Jelasnya, terpampang di APBN angka yang menurut Kiai Aziz, mencapai Rp400 triliun hanya untuk pembiayaan bunga utang. “Ini kan jelas memberatkan, jadi bukan subsidi,” cetusnya.
Filosofi Gembala
Namun terlepas itu, lanjut Kiai Aziz menerangkan, dalam Islam tidaklah demikian. “Di dalam Islam itu, bahkan saya sering mengilustrasikan bagaimana para Rasul selalu dari kecil itu berprofesi sebagai penggembala,” terangnya mengawali.
Terlebih hal itu telah diterangkan dalam sebuah hadits riwayat Imam Bukhari dan Muslim yang artinya, “Tidaklah Allah mengutus seorang nabi kecuali telah menggembalakan kambing.’ Lalu para sahabat beliau bertanya: ‘Demikian juga engkau?’ Beliau menjawab: ‘Ya, aku dahulu menggembalakan kambing milik seorang penduduk Makkah dengan imbalan beberapa qiraath’.”

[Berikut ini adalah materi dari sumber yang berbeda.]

(** * REACHER Suite: the dashboard launcher and the discovery broadcast service

  A shallow embedding of [src/dashboard/main.py] (session tabs, launcher
  window) and [src/api/app.py] (UDP discovery broadcast, signal handling),
  followed by the properties of these programs. *)

From Stdlib Require Import List String Ascii Bool Arith ZArith Lia.
From Stdlib Require Import Decimal DecimalString DecimalZ.
Import ListNotations.
Open Scope string_scope.

(** ** [src/dashboard/main.py]: the session tabs *)

Module Dashboard.

(** The renderables placed in a tab: the welcome column [tab_1], the layout
    of a [dashboard_lite.LDashboard] and the layout of a
    [dashboard.Dashboard]. *)
Inductive Layout : Type :=
| tab_1
| LDashboard_layout
| Dashboard_layout.

(** [pn.widgets.TextInput]: the two parameters the callbacks touch. *)
Record TextInput : Type := mkTextInput {
  value : string;
  placeholder : string
}.

(** [pn.Tabs]: a list of named objects, in tab order, and the index of the
    tab that has the focus. *)
Record Tabs : Type := mkTabs {
  objects : list (string * Layout);
  active : nat
}.

Definition _names (t : Tabs) : list string := map fst (objects t).
Definition len (t : Tabs) : nat := List.length (objects t).

(** The assignments and calls a callback performs on the widgets, in program
    order. *)
Inductive Write : Type :=
| SetValue (v : string)
| SetPlaceholder (p : string)
| Append (name : string) (l : Layout)
| SetActive (i : nat).

(** The module-level widgets, with the trace of what the callbacks did. *)
Record UI : Type := mkUI {
  box_name_TextInput : TextInput;
  session_tabs : Tabs;
  writes : list Write
}.

Definition initial : UI :=
  {| box_name_TextInput := {| value := ""; placeholder := "Enter a box name" |};
     session_tabs := {| objects := [("Welcome", tab_1)]; active := 0 |};
     writes := [] |}.

(** [box_name_TextInput.value = v] *)
Definition set_value (v : string) (ui : UI) : UI :=
  {| box_name_TextInput :=
       {| value := v; placeholder := placeholder (box_name_TextInput ui) |};
     session_tabs := session_tabs ui;
     writes := (writes ui ++ [SetValue v])%list |}.

(** [box_name_TextInput.placeholder = p] *)
Definition set_placeholder (p : string) (ui : UI) : UI :=
  {| box_name_TextInput :=
       {| value := value (box_name_TextInput ui); placeholder := p |};
     session_tabs := session_tabs ui;
     writes := (writes ui ++ [SetPlaceholder p])%list |}.

(** [session_tabs.append((name, layout))] *)
Definition append (name : string) (l : Layout) (ui : UI) : UI :=
  {| box_name_TextInput := box_name_TextInput ui;
     session_tabs :=
       {| objects := (objects (session_tabs ui) ++ [(name, l)])%list;
          active := active (session_tabs ui) |};
     writes := (writes ui ++ [Append name l])%list |}.

(** [session_tabs.active = i] *)
Definition set_active (i : nat) (ui : UI) : UI :=
  {| box_name_TextInput := box_name_TextInput ui;
     session_tabs := {| objects := objects (session_tabs ui); active := i |};
     writes := (writes ui ++ [SetActive i])%list |}.

(** Python's [x in xs] on a list of strings. *)
Definition py_in (x : string) (xs : list string) : bool :=
  existsb (String.eqb x) xs.

Definition make_new_local_instance_tab (ui : UI) : UI :=
  if value (box_name_TextInput ui) =? "" then
    set_placeholder "Please enter a name and try again." ui
  else if py_in (value (box_name_TextInput ui)) (_names (session_tabs ui)) then
    let ui := set_value "" ui in
    set_placeholder "Name entered already exists. Please enter a different name." ui
  else
    let new_dashboard := LDashboard_layout in
    let ui := append ("LOCAL - " ++ value (box_name_TextInput ui)) new_dashboard ui in
    let ui := set_active (len (session_tabs ui) - 1) ui in
    let ui := set_value "" ui in
    set_placeholder "" ui.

Dari pekerjaan yang pada zaman sekarang banyak ditinggalkan manusia milenial karena dianggap ndeso tersebut, ternyata diketahui adalah bentuk bekal dari Allah SWT yang terdapat seni kepemimpinan luar biasa di dalamnya. Buktinya sampai saat ini tetap menyisakan pengaruh dan keagungan nama mereka.
Sehingga lanjutnya, menggembala memiliki filosofi sangat dalam terkait sebuah kepemimpinan. “Artinya di dalam Islam ini pemimpin punya kewajiban untuk melindungi siapa saja yang dipimpinnya,” jelasnya.
Sebutlah krisis berikut ketimpangan ekonomi yang akan mampu diminimalisir. “Ketika ada ketimpangan ekonomi, kesenjangan seperti ini maka wajib negara itu turun tangan,” tegasnya, seraya mengutip QS al-Hasr ayat ketujuh yang artinya, ‘…supaya harta itu jangan beredar di antara orang-orang kaya saja di antara kamu…’.
Maka sekali lagi, dalam aspek demikian, Islam boleh bahkan mewajibkan negara turun tangan menyelesaikan masalah-masalah yang, menurut Kiai Azis, bisa mengganggu keseimbangan ekonomi masyarakat secara umum.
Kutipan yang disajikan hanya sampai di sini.